Task directions:
In the entries below, find the line with "compare-and-swap loop that" and the line with "#[local] Abbreviation y'". Return those two lines and all lines between them, exactly.

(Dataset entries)
#####

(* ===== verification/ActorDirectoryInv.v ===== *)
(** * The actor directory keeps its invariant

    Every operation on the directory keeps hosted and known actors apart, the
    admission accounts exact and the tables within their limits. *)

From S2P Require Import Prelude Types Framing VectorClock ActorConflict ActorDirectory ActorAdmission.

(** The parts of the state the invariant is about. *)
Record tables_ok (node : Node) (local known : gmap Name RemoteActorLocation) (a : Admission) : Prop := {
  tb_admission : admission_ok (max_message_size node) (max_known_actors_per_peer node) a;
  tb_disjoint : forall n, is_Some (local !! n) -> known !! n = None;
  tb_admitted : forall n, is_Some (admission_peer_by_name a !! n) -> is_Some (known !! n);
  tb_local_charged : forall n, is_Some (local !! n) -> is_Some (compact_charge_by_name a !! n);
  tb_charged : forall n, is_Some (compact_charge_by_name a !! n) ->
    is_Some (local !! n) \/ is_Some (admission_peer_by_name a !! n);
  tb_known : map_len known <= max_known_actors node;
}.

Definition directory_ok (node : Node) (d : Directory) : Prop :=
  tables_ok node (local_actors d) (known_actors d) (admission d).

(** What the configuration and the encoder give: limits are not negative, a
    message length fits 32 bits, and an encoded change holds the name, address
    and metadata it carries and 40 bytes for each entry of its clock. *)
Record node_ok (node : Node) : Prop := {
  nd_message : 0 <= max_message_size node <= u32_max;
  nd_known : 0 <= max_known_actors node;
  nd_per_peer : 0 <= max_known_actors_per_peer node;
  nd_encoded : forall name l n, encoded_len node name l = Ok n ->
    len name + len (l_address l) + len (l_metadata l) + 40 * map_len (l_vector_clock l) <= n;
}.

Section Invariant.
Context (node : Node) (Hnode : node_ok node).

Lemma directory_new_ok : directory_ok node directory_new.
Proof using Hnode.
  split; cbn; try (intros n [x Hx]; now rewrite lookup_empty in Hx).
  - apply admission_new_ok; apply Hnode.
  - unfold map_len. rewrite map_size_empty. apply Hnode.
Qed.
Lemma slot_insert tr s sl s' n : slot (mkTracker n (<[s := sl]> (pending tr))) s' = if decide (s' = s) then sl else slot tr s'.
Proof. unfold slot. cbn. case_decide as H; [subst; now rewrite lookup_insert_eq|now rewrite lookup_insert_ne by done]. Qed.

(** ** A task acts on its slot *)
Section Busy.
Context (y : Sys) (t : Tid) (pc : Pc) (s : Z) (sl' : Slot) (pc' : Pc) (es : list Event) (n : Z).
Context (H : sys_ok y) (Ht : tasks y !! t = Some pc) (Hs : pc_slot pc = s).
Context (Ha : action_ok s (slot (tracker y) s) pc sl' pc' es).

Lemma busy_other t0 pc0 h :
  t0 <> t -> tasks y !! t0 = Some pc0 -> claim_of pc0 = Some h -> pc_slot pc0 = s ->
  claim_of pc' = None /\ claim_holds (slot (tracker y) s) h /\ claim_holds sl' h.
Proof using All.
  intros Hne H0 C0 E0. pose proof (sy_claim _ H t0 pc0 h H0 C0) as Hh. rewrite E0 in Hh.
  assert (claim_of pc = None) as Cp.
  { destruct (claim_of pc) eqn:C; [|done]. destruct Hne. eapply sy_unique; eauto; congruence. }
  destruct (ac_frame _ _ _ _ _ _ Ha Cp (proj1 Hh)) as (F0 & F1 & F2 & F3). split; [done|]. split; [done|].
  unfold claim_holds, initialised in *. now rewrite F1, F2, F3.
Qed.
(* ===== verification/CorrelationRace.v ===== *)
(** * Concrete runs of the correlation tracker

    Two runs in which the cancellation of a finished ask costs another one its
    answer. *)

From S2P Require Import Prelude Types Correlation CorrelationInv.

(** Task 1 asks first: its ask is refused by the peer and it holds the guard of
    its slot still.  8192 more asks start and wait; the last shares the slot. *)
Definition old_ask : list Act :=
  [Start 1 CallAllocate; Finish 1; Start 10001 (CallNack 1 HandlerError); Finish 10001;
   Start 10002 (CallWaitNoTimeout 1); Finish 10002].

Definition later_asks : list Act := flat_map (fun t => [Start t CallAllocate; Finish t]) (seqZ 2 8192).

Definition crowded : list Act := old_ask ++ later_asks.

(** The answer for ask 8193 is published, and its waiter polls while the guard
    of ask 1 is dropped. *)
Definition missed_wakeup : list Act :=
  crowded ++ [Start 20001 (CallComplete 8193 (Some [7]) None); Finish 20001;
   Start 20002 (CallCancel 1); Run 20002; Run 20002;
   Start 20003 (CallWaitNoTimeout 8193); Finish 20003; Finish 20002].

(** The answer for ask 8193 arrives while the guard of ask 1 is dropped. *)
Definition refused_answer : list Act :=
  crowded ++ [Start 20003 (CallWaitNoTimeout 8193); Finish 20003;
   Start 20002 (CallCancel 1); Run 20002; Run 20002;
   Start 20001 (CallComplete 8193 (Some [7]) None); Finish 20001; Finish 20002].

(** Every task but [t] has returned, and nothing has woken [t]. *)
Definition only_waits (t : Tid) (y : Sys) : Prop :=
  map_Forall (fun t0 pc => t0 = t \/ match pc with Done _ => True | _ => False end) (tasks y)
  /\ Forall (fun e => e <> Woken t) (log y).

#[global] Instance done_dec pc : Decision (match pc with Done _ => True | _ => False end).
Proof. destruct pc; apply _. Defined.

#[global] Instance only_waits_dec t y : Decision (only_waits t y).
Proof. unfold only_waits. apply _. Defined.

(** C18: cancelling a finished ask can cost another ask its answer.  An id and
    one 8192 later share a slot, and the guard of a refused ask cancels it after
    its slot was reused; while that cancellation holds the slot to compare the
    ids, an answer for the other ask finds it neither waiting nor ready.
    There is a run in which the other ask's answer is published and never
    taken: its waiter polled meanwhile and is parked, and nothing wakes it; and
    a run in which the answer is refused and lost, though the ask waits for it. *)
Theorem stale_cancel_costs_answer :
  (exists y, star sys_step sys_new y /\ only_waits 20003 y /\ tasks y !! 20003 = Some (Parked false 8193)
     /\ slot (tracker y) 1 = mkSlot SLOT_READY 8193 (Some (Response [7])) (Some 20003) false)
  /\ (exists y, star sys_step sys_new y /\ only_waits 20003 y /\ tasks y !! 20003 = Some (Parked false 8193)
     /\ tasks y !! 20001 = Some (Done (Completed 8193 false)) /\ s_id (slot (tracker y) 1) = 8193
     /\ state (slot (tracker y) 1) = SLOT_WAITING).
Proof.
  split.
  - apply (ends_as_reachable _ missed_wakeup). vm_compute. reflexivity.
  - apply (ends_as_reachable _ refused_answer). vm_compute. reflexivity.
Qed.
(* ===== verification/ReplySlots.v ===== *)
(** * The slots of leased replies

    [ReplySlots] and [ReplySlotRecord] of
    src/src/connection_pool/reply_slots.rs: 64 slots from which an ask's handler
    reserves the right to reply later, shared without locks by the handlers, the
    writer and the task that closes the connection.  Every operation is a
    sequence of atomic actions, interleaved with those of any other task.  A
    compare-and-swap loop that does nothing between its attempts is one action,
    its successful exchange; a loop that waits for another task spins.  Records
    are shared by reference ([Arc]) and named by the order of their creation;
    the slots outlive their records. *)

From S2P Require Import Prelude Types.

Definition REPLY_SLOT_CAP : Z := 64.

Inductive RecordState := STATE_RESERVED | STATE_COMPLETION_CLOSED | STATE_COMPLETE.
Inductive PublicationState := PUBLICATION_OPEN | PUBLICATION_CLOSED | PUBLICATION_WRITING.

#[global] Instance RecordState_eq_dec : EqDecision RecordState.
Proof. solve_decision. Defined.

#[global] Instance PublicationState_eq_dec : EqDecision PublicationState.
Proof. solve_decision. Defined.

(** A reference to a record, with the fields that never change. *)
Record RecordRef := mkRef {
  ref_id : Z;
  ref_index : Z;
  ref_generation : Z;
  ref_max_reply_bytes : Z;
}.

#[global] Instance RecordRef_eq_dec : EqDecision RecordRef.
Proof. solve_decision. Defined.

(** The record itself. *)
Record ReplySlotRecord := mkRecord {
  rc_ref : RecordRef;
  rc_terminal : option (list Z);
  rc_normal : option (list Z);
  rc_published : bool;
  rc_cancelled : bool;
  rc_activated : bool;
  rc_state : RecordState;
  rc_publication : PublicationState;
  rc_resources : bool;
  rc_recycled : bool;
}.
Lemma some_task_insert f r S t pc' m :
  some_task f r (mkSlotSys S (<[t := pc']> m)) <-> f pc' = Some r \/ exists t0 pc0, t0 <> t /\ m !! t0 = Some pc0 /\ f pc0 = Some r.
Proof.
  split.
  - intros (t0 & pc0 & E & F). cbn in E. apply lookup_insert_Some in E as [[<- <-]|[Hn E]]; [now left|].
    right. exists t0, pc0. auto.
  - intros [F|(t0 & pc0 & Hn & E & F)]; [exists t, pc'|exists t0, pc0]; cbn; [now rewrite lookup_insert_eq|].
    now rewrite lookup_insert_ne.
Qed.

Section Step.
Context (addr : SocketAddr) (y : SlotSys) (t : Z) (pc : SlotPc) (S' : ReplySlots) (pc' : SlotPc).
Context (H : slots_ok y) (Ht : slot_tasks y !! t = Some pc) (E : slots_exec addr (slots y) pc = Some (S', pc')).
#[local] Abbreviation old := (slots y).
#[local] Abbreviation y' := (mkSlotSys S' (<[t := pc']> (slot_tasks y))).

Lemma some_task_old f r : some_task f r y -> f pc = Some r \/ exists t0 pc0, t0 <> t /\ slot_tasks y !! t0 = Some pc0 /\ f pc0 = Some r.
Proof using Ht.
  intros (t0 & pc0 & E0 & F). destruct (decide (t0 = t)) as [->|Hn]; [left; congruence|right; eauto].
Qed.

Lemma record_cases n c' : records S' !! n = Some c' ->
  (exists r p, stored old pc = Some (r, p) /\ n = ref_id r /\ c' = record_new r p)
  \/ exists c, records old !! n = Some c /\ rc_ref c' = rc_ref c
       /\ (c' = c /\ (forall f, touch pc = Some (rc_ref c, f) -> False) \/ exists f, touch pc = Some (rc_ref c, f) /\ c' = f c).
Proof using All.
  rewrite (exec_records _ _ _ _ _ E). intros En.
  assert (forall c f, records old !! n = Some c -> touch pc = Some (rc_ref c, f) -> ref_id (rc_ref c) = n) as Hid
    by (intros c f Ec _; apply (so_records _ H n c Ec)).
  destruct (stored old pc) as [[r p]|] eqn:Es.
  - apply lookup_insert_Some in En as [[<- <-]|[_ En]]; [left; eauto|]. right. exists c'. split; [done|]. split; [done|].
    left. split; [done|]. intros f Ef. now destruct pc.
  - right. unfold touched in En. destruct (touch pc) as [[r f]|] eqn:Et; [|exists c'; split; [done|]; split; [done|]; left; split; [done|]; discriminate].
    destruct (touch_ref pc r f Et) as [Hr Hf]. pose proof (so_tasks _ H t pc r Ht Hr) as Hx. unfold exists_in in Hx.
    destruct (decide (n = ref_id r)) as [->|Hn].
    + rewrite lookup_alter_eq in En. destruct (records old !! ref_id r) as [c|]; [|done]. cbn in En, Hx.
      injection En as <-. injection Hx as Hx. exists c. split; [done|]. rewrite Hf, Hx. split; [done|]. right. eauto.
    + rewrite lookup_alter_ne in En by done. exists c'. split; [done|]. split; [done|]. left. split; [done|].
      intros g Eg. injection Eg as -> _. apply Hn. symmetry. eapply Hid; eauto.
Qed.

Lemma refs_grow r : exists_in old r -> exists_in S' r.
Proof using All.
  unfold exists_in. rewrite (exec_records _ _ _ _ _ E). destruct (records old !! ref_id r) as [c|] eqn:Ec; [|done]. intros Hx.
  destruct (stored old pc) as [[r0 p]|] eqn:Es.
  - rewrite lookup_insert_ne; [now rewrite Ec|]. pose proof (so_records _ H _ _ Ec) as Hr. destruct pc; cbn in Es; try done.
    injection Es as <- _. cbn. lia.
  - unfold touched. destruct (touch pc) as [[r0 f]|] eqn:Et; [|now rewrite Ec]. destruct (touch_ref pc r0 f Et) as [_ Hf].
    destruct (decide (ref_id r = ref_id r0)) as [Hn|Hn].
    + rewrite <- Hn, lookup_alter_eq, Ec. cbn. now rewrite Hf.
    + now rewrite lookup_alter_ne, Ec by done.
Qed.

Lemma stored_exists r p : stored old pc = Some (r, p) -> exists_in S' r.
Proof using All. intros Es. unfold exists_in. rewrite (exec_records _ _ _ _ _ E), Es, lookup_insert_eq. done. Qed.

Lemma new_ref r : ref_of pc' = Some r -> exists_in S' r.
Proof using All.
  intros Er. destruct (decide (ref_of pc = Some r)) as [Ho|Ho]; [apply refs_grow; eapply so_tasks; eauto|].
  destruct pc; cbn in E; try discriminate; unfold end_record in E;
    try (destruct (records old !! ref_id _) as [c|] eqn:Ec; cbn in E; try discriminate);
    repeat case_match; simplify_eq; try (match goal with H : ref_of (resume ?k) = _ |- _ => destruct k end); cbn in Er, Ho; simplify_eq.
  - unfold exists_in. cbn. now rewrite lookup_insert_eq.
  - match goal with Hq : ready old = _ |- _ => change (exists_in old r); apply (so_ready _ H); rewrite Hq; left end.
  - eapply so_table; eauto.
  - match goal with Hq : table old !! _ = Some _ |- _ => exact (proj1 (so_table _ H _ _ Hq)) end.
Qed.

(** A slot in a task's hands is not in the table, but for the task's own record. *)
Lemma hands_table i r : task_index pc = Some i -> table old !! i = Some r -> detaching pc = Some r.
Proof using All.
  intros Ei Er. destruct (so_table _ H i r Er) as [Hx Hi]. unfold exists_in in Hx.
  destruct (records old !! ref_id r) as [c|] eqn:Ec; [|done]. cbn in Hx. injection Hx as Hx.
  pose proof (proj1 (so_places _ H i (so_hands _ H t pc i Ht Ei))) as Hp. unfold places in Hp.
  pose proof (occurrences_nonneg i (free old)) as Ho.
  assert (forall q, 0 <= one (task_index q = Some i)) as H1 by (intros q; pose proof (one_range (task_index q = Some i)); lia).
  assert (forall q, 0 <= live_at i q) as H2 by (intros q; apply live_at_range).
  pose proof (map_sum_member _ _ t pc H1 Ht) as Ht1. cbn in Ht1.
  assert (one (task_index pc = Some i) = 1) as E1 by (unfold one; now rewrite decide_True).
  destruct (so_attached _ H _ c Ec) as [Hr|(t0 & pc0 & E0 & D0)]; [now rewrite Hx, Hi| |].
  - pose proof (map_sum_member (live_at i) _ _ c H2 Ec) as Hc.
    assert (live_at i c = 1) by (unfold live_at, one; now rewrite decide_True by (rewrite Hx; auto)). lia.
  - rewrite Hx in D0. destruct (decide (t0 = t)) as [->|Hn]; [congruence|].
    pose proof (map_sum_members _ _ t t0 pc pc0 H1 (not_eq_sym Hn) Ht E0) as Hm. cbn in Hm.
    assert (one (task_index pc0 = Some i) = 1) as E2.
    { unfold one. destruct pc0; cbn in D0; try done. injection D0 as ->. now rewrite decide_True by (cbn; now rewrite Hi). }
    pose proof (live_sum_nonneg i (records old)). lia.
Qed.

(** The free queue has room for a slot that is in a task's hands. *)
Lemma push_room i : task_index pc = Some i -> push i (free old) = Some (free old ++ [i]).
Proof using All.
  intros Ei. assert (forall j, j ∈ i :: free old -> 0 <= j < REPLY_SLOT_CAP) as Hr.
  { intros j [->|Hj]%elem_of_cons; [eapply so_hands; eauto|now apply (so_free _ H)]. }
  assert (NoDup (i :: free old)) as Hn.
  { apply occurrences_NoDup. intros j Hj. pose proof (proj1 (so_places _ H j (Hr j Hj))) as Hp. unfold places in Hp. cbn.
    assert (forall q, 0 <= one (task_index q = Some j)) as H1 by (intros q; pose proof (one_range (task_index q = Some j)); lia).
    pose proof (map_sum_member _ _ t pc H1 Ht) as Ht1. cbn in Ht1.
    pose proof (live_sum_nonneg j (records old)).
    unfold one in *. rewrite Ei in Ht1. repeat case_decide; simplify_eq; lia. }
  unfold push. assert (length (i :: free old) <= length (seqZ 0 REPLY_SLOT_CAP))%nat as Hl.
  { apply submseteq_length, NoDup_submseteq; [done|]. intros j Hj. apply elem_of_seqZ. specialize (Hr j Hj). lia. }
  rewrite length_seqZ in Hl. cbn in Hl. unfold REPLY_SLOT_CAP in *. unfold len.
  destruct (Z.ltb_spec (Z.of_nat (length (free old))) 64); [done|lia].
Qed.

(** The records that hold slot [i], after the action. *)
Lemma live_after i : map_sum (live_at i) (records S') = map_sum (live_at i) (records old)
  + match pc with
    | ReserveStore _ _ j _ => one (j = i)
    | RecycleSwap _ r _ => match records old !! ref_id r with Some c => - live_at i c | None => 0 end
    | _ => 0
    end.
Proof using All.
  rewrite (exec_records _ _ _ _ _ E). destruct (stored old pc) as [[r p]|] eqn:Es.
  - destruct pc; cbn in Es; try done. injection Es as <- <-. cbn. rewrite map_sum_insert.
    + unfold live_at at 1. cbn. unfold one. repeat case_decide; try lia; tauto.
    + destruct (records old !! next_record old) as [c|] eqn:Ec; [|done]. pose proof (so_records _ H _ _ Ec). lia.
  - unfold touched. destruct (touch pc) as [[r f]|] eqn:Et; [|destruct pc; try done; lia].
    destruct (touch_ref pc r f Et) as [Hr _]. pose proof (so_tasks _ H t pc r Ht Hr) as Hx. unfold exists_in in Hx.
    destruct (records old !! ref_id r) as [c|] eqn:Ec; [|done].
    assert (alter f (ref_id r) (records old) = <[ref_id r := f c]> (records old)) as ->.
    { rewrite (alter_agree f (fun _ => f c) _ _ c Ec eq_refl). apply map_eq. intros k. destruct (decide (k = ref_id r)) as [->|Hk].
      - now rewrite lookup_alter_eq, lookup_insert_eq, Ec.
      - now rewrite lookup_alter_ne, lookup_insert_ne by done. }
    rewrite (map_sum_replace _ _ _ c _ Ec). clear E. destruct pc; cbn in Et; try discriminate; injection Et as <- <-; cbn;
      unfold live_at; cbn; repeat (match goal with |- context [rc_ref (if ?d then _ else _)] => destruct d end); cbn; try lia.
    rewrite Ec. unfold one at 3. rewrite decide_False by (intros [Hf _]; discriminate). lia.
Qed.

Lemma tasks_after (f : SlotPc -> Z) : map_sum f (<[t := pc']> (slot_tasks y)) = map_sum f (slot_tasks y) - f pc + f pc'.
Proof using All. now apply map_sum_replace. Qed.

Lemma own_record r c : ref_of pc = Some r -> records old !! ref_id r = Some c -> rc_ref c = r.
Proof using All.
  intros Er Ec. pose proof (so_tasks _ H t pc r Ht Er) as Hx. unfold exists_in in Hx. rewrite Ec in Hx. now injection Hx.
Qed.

#####

Solved exercise:
    compare-and-swap loop that does nothing between its attempts is one action,
    its successful exchange; a loop that waits for another task spins.  Records
    are shared by reference ([Arc]) and named by the order of their creation;
    the slots outlive their records. *)

From S2P Require Import Prelude Types.

Definition REPLY_SLOT_CAP : Z := 64.

Inductive RecordState := STATE_RESERVED | STATE_COMPLETION_CLOSED | STATE_COMPLETE.
Inductive PublicationState := PUBLICATION_OPEN | PUBLICATION_CLOSED | PUBLICATION_WRITING.

#[global] Instance RecordState_eq_dec : EqDecision RecordState.
Proof. solve_decision. Defined.

#[global] Instance PublicationState_eq_dec : EqDecision PublicationState.
Proof. solve_decision. Defined.

(** A reference to a record, with the fields that never change. *)
Record RecordRef := mkRef {
  ref_id : Z;
  ref_index : Z;
  ref_generation : Z;
  ref_max_reply_bytes : Z;
}.

#[global] Instance RecordRef_eq_dec : EqDecision RecordRef.
Proof. solve_decision. Defined.

(** The record itself. *)
Record ReplySlotRecord := mkRecord {
  rc_ref : RecordRef;
  rc_terminal : option (list Z);
  rc_normal : option (list Z);
  rc_published : bool;
  rc_cancelled : bool;
  rc_activated : bool;
  rc_state : RecordState;
  rc_publication : PublicationState;
  rc_resources : bool;
  rc_recycled : bool;
}.
Lemma some_task_insert f r S t pc' m :
  some_task f r (mkSlotSys S (<[t := pc']> m)) <-> f pc' = Some r \/ exists t0 pc0, t0 <> t /\ m !! t0 = Some pc0 /\ f pc0 = Some r.
Proof.
  split.
  - intros (t0 & pc0 & E & F). cbn in E. apply lookup_insert_Some in E as [[<- <-]|[Hn E]]; [now left|].
    right. exists t0, pc0. auto.
  - intros [F|(t0 & pc0 & Hn & E & F)]; [exists t, pc'|exists t0, pc0]; cbn; [now rewrite lookup_insert_eq|].
    now rewrite lookup_insert_ne.
Qed.

Section Step.
Context (addr : SocketAddr) (y : SlotSys) (t : Z) (pc : SlotPc) (S' : ReplySlots) (pc' : SlotPc).
Context (H : slots_ok y) (Ht : slot_tasks y !! t = Some pc) (E : slots_exec addr (slots y) pc = Some (S', pc')).
#[local] Abbreviation old := (slots y).
#[local] Abbreviation y' := (mkSlotSys S' (<[t := pc']> (slot_tasks y))).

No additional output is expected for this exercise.